An exact transcript is needed of the material below, beginning at the line that contains "returns (fun fuel => div_tput_inline portable" and continuing through its last line; nothing else should appear.
= = =
Lemma letter_word (l c : char) :
  in_range 97 122 l = true -> (c =? l) || (c =? l - 32) = true ->
  is_word c = true.
Proof.
  unfold in_range. intros Hl H.
  apply andb_true_iff in Hl as [L1 L2].
  apply N.leb_le in L1. apply N.leb_le in L2.
  unfold is_word, in_range.
  apply orb_true_iff in H as [H|H]; apply N.eqb_eq in H; subst c.
  - replace (97 <=? l) with true by (symmetry; apply N.leb_le; lia).
    replace (l <=? 122) with true by (symmetry; apply N.leb_le; lia).
    reflexivity.
  - replace (65 <=? l - 32) with true by (symmetry; apply N.leb_le; lia).
    replace (l - 32 <=? 90) with true by (symmetry; apply N.leb_le; lia).
    cbn [andb]. now rewrite !orb_true_r.
Qed.

Local Close Scope N_scope.

Lemma boundary_after_word (c : char) (s : str) :
  is_word c = true -> at_boundary (Some c) s = negb (head_word s).
Proof.
  intros H. unfold at_boundary, head_word. rewrite H.
  destruct s as [|x s]; [reflexivity|]. now destruct (is_word x).
Qed.

(** [^>]*> before the rest [T] of a pattern: the text up to the first ">",
    then what [T] matches; nothing when no ">" follows. *)
Lemma after_gt_split (s body : str) :
  after_gt s = Some body ->
  exists a, s = a ++ ch ">" :: body /\ has_gt a = false.
Proof.
  revert body. induction s as [|x s IH]; intros body H; [discriminate H|].
  cbn [after_gt] in H. destruct (x =? ch ">")%N eqn:E.
  - injection H as <-. apply N.eqb_eq in E. subst x. now exists [].
  - destruct (IH _ H) as (a & -> & Ha). exists (x :: a). split; [reflexivity|].
    unfold has_gt in *. cbn [existsb]. now rewrite E.
Qed.
(** With [len = 0] the bound [len - 1] wraps to [2^64 - 1]: the loop
    walks to the end of the array and reads past it. *)
Lemma mul_by_loop_zero_len (data : list Z) (m : Z) (n : nat) :
  Z.of_nat (length data) < 2 ^ 64 - 1 ->
  forall (fuel : nat) (i sum : Z),
    0 <= i -> i + Z.of_nat n + 1 = Z.of_nat (length data) -> (n < fuel)%nat ->
    mul_by_loop fuel data 0 m i sum = Fault.
Proof.
  intros Hmax.
  induction n as [|n IH]; intros fuel i sum Hi Hn Hf;
    (destruct fuel as [|fuel]; [lia|]); cbn [mul_by_loop];
    change (wrap64 (0 - 1)) with (2 ^ 64 - 1);
    (destruct (Z.ltb_spec i (2 ^ 64 - 1)); [|lia]);
    rewrite (wrap64_small (i + 1)) by lia;
    destruct (read_inside data i ltac:(lia)) as [x ->]; cbn [mbind outcome_bind].
  - now rewrite read_outside by lia.
  - destruct (read_inside data (i + 1) ltac:(lia)) as [y ->]. cbn [mbind outcome_bind].
    apply IH; lia.
Qed.

(** With [1 <= len] inside the array the loop makes [len - 1] passes and
    returns. *)
Lemma mul_by_loop_returns (data : list Z) (len m : Z) (n : nat) :
  1 <= len <= Z.of_nat (length data) -> len < 2 ^ 64 ->
  forall (fuel : nat) (i sum : Z),
    0 <= i -> i + Z.of_nat n = len - 1 -> (n < fuel)%nat ->
    exists r : Z, mul_by_loop fuel data len m i sum = Returned r.
Proof.
  intros Hlen Hmax.
  induction n as [|n IH]; intros fuel i sum Hi Hn Hf;
    (destruct fuel as [|fuel]; [lia|]); cbn [mul_by_loop];
    rewrite (wrap64_small (len - 1)) by lia.
  - destruct (Z.ltb_spec i (len - 1)); [lia|]. eauto.
  - destruct (Z.ltb_spec i (len - 1)); [|lia].
    rewrite (wrap64_small (i + 1)) by lia.
    destruct (read_inside data i ltac:(lia)) as [x ->].
    destruct (read_inside data (i + 1) ltac:(lia)) as [y ->].
    cbn [mbind outcome_bind]. apply IH; lia.
Qed.

Lemma mul_by_4096 (buf : list Z) (m : Z) (fuel : nat) :
  length buf = 4096%nat -> (4096 <= fuel)%nat ->
  exists r : Z, mul_by fuel buf 4096 m = Returned r.
Proof.
  intros Hb Hf. unfold mul_by.
  destruct (mul_by_loop_returns buf 4096 m 4095 ltac:(lia) ltac:(lia)
              fuel 0 0 ltac:(lia) ltac:(lia) ltac:(lia)) as [r ->].
  cbn [mbind outcome_bind mret outcome_ret]. eauto.
Qed.

End MulBy.

Example mul_by_3 : mul_by 5 [2; 3; 5] 3 7 = Returned 105.
Proof. reflexivity. Qed.

Example mul_by_one : mul_by 5 [2; 3; 5] 1 7 = Returned 0.
Proof. reflexivity. Qed.

(** X8: [mul_by] called with [len = 0] does not return the empty sum:
    its bound [len - 1] wraps, the loop runs over the whole array and the
    read past its end faults, whatever the array and [m]. *)
Theorem mul_by_zero_len_faults (data : list Z) (m : Z) (fuel : nat) :
  Z.of_nat (length data) < 2 ^ 64 - 1 ->
  (1 <= fuel)%nat -> (length data <= fuel)%nat ->
  mul_by fuel data 0 m = Fault.
Proof.
  intros Hmax H1 Hf. unfold mul_by.
  destruct data as [|x data].
  - destruct fuel as [|fuel]; [lia|]. reflexivity.
  - rewrite (mul_by_loop_zero_len (x :: data) m (length data) Hmax);
      [reflexivity | lia | cbn [length]; lia | cbn [length] in Hf; lia].
Qed.

Lemma mul_by_zero_len_faults_witness :
  mul_by 3 [2; 3; 5] 0 7 = Fault.
Proof.
  apply (mul_by_zero_len_faults [2; 3; 5] 7 3); cbn; lia.
Defined.

(** X9: like the other kernels built on [mul_by_bench_f], the [mul_by]
    benchmark kernel returns 0 for every content of its 4096-element
    buffer, every iteration count of at least 1 and every argument. *)
Theorem mul_by_bench_zero (buf : list Z) (iters arg : Z) :
  length buf = 4096%nat -> 1 <= iters < 2 ^ 64 ->
  returns (fun fuel => mul_by_bench buf fuel iters arg) 0.
Proof.
  intros Hb Hi. exists (Nat.max 4096 (Z.to_nat iters)). intros fuel Hf.
  unfold mul_by_bench, mul_by_bench_f. cbv zeta.
  destruct (mul_by_4096 buf (modify 123) fuel Hb ltac:(lia)) as [r ->].
  apply (sink_loop_returns _ tt (Z.to_nat (iters - 1))); [reflexivity | lia | lia | lia].
Qed.

Lemma mul_by_bench_zero_witness :
  returns (fun fuel => mul_by_bench (replicate 4096 3) fuel 2 0) 0.
Proof.
  apply (mul_by_bench_zero (replicate 4096 3) 2 0); [reflexivity | lia].
Defined.

(** ** Strided stores: the number of passes *)

Section StridedPasses.

Lemma strided_stores_loop_length (T : store_type) (args : mem_args) (n : nat) :
  forall (fuel : nat) (iters i : Z),
    0 <= i -> iters <= 2 ^ 64 - 4 ->
    i + 4 * Z.of_nat n - 4 < iters <= i + 4 * Z.of_nat n ->
    length (strided_stores_loop T args fuel iters i) = Nat.min fuel n.
Proof.
  induction n as [|n IH]; intros fuel iters i Hi Hmax Hn;
    (destruct fuel as [|fuel]; [reflexivity|]); cbn [strided_stores_loop].
  - destruct (Z.ltb_spec i iters); [lia|]. reflexivity.
  - destruct (Z.ltb_spec i iters); [|lia].
    cbn [length]. rewrite (wrap64_small (i + 4)) by lia.
    rewrite IH by lia. reflexivity.
Qed.

(** Above [2^64 - 4] the counter, a multiple of four, wraps before it
    reaches [iters]. *)
Lemma strided_stores_loop_endless (T : store_type) (args : mem_args) (fuel : nat) :
  forall (iters i : Z),
    2 ^ 64 - 4 < iters -> 0 <= i < 2 ^ 64 -> i mod 4 = 0 ->
    length (strided_stores_loop T args fuel iters i) = fuel.
Proof.
  induction fuel as [|fuel IH]; intros iters i Hit Hi H4; [reflexivity|].
  cbn [strided_stores_loop].
  apply Z.mod_divide in H4; [|lia]. destruct H4 as [q Hq].
  destruct (Z.ltb_spec i iters); [|lia].
  cbn [length]. f_equal. apply IH; [lia | apply wrap64_range |].
  unfold wrap64. rewrite Z.mod_mod_divide by (exists (2 ^ 62); reflexivity).
  replace (i + 4) with (0 + (q + 1) * 4) by lia. now rewrite Z_mod_plus_full.
Qed.

End StridedPasses.

(** X10: for an iteration count up to [2^64 - 4] the strided-store
    kernel makes the count divided by four, rounded up, passes of four
    stores each (so more than [iters] stores when the count is not a
    multiple of four); for a larger count its loop counter wraps and the
    loop is never left. *)
Theorem strided_stores_passes (T : store_type) (args : mem_args) (iters : Z)
    (fuel : nat) :
  0 <= iters < 2 ^ 64 ->
  (iters <= 2 ^ 64 - 4 ->
   length (strided_stores T fuel iters args) = Nat.min fuel (Z.to_nat ((iters + 3) / 4))) /\
  (2 ^ 64 - 4 < iters -> length (strided_stores T fuel iters args) = fuel).
Proof.
  intros Hi. unfold strided_stores. split; intros Hb.
  - pose proof (Z.div_mod (iters + 3) 4 ltac:(lia)) as Hd.
    pose proof (Z.mod_pos_bound (iters + 3) 4 ltac:(lia)) as Hm.
    assert (Hq : 0 <= (iters + 3) / 4) by (apply Z.div_pos; lia).
    apply strided_stores_loop_length; [lia | lia |].
    rewrite Z2Nat.id by exact Hq. lia.
  - apply strided_stores_loop_endless; [lia | lia | reflexivity].
Qed.

Lemma strided_stores_passes_witness :
  length (strided_stores uint32_t 10 9 {| region := 0; stride := 16; mask := 255 |})
  = Nat.min 10 (Z.to_nat ((9 + 3) / 4)) /\
  length (strided_stores uint32_t 10 (2 ^ 64 - 1) {| region := 0; stride := 16; mask := 255 |})
  = 10%nat.
Proof.
  split.
  - refine (proj1 (strided_stores_passes uint32_t _ 9 10 _) _); lia.
  - refine (proj2 (strided_stores_passes uint32_t _ (2 ^ 64 - 1) 10 _) _); lia.
Defined.

(** ** Division kernels: the quotients and their sum *)

Section DivSum.

Lemma land_ldiff_disjoint (a b : Z) : Z.land (Z.ldiff a b) (Z.land a b) = 0.
Proof.
  apply Z.bits_inj'. intros k Hk.
  rewrite Z.land_spec, Z.ldiff_spec, Z.land_spec, Z.bits_0.
  destruct (Z.testbit a k), (Z.testbit b k); reflexivity.
Qed.

Lemma land_le_l (a b : Z) : 0 <= a -> Z.land a b <= a.
Proof.
  intros Ha.
  pose proof (Z.add_lor_land (Z.ldiff a b) (Z.land a b)) as H.
  rewrite Z.lor_ldiff_and, land_ldiff_disjoint in H.
  assert (0 <= Z.ldiff a b) by (apply Z.ldiff_nonneg; lia). lia.
Qed.

(** An [or] is at least each of its non-negative operands. *)
Lemma lor_ge_r (a b : Z) : 0 <= a -> 0 <= b -> b <= Z.lor a b.
Proof.
  intros Ha Hb. pose proof (Z.add_lor_land a b). pose proof (land_le_l a b Ha). lia.
Qed.

Lemma lor_lt_pow2 (a b n : Z) :
  0 <= a < 2 ^ n -> 0 <= b < 2 ^ n -> 0 < b -> Z.lor a b < 2 ^ n.
Proof.
  intros Ha Hb Hpos.
  assert (Hn : 0 <= n).
  { destruct (Z.le_gt_cases 0 n); [assumption|]. rewrite Z.pow_neg_r in Ha; lia. }
  assert (0 < Z.lor a b) by (pose proof (lor_ge_r a b); lia).
  apply Z.log2_lt_pow2; [assumption|].
  rewrite Z.log2_lor by lia.
  assert (Z.log2 b < n) by (apply Z.log2_lt_pow2; lia).
  destruct (Z.eq_dec a 0) as [->|];
    [change (Z.log2 0) with 0; pose proof (Z.log2_nonneg b); lia|].
  assert (Z.log2 a < n) by (apply Z.log2_lt_pow2; lia). lia.
Qed.

Lemma Zsum_from_ext (f g : Z -> Z) (m : nat) :
  forall k : Z, (forall d : Z, k <= d -> f d = g d) -> Zsum_from f k m = Zsum_from g k m.
Proof.
  induction m as [|m IH]; intros k H; [reflexivity|].
  cbn [Zsum_from]. rewrite (H k) by lia. f_equal. apply IH. intros d Hd. apply H. lia.
Qed.

Lemma Zsum_from_const (c k : Z) (m : nat) :
  Zsum_from (fun _ => c) k m = Z.of_nat m * c.
Proof.
  revert k. induction m as [|m IH]; intros k; cbn [Zsum_from]; [lia|].
  rewrite IH. lia.
Qed.

(** The loop adds the quotients of the divisors [k], [k + 1], ... up to
    [iters]. *)
Lemma div64_loop_sum (F : div_func) (forcedep : bool) (m : nat) :
  div_total F ->
  forall (fuel : nat) (iters k sum : Z),
    1 <= k -> iters < UINT64_MAX ->
    Z.of_nat m = iters + 1 - k -> (m < fuel)%nat ->
    0 <= sum < 2 ^ 64 ->
    div64_loop F forcedep 0 fuel iters k sum =
    Returned (to_int64 (wrap64 (sum + Zsum_from (fun d => default 0 (F d)) k m))).
Proof.
  unfold UINT64_MAX. intros HF.
  induction m as [|m IH]; intros fuel iters k sum Hk Hi Hm Hf Hs;
    (destruct fuel as [|fuel]; [lia|]); cbn [div64_loop Zsum_from].
  - destruct (Z.leb_spec k iters); [lia|].
    now rewrite Z.add_0_r, wrap64_small.
  - destruct (Z.leb_spec k iters); [|lia].
    rewrite div64_divisor_zero by lia.
    destruct (HF k ltac:(lia)) as [q Hq]. rewrite Hq. cbn [default].
    rewrite (wrap64_small (k + 1)) by lia.
    rewrite (IH fuel iters (k + 1)) by (lia || apply wrap64_range).
    do 2 f_equal. unfold wrap64.
    rewrite Zplus_mod_idemp_l. f_equal. unfold id. lia.
Qed.

Lemma div64_templ_sum (portable : bool) (suffix : div_suffix) (forcedep : bool) (n : Z) :
  0 <= n < UINT64_MAX ->
  returns (fun fuel => div64_templ (div_ portable suffix) forcedep fuel n)
          (to_int64 (wrap64 (Zsum_from (div_quotient portable suffix) 1 (Z.to_nat n)))).
Proof.
  intros Hn. exists (S (Z.to_nat n)). intros fuel Hf.
  unfold div64_templ, div64_templ_from, always_zero.
  rewrite (div64_loop_sum (div_ portable suffix) forcedep (Z.to_nat n)
             (div__total portable suffix)) by lia.
  reflexivity.
Qed.

End DivSum.

(** X11: the 128-by-64-bit division never traps: the divisor is or-ed
    with a constant whose top bit is set, so for every 64-bit argument,
    zero included, the [div] instruction gets a divisor above the high half
    of the dividend and leaves a quotient between 123 and 130. *)
Theorem div128_64_quotient (a : Z) :
  0 <= a < 2 ^ 64 ->
  exists q : Z, div128_64 false a = Some q /\ 123 <= q <= 130.
Proof.
  intros Ha. unfold div128_64. cbv zeta.
  pose proof (lor_ge_r a 0xF234567890123456 ltac:(lia) ltac:(lia)) as Hlo.
  pose proof (lor_lt_pow2 a 0xF234567890123456 64 Ha ltac:(lia) ltac:(lia)) as Hhi.
  set (d := Z.lor a 0xF234567890123456) in *.
  assert (Hq : 123 <= (123 * 2 ^ 64 + 2) / d <= 130).
  { split.
    - apply Z.div_le_lower_bound; lia.
    - assert ((123 * 2 ^ 64 + 2) / d < 131); [|lia].
      apply Z.div_lt_upper_bound; lia. }
  destruct (Z.eqb_spec d 0); [lia|].
  destruct (Z.leb_spec (2 ^ 64) ((123 * 2 ^ 64 + 2) / d)); [lia|].
  cbn [orb]. eauto.
Qed.

Lemma div128_64_quotient_witness :
  exists q : Z, div128_64 false 0 = Some q /\ 123 <= q <= 130.
Proof. apply (div128_64_quotient 0). lia. Defined.

(** X12: for an iteration count [n] below [2^64 - 1] the latency and the
    throughput kernel of a width return the sum of the quotients of the
    divisors 1 to [n], wrapped to 64 bits and read as a [long]. *)
Theorem div_kernels_sum (portable : bool) (suffix : div_suffix) (n : Z) :
  0 <= n < UINT64_MAX ->
  returns (fun fuel => div_lat_inline portable suffix fuel n)
          (to_int64 (wrap64 (Zsum_from (div_quotient portable suffix) 1 (Z.to_nat n)))) /\
  returns (fun fuel => div_tput_inline portable suffix fuel n)
          (to_int64 (wrap64 (Zsum_from (div_quotient portable suffix) 1 (Z.to_nat n)))).
Proof.
  intros Hn. unfold div_lat_inline, div_tput_inline.
  split; now apply div64_templ_sum.
Qed.

Lemma div_kernels_sum_witness :
  returns (fun fuel => div_lat_inline false s32_64 fuel 3)
          (to_int64 (wrap64 (Zsum_from (div_quotient false s32_64) 1 (Z.to_nat 3)))) /\
  returns (fun fuel => div_tput_inline false s32_64 fuel 3)
          (to_int64 (wrap64 (Zsum_from (div_quotient false s32_64) 1 (Z.to_nat 3)))).
Proof.
  apply (div_kernels_sum false s32_64 3). unfold UINT64_MAX. lia.
Defined.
= = =
_Response below:_
  returns (fun fuel => div_tput_inline portable suffix fuel n)
          (to_int64 (wrap64 (Zsum_from (div_quotient portable suffix) 1 (Z.to_nat n)))).
Proof.
  intros Hn. unfold div_lat_inline, div_tput_inline.
  split; now apply div64_templ_sum.
Qed.

Lemma div_kernels_sum_witness :
  returns (fun fuel => div_lat_inline false s32_64 fuel 3)
          (to_int64 (wrap64 (Zsum_from (div_quotient false s32_64) 1 (Z.to_nat 3)))) /\
  returns (fun fuel => div_tput_inline false s32_64 fuel 3)
          (to_int64 (wrap64 (Zsum_from (div_quotient false s32_64) 1 (Z.to_nat 3)))).
Proof.
  apply (div_kernels_sum false s32_64 3). unfold UINT64_MAX. lia.
Defined.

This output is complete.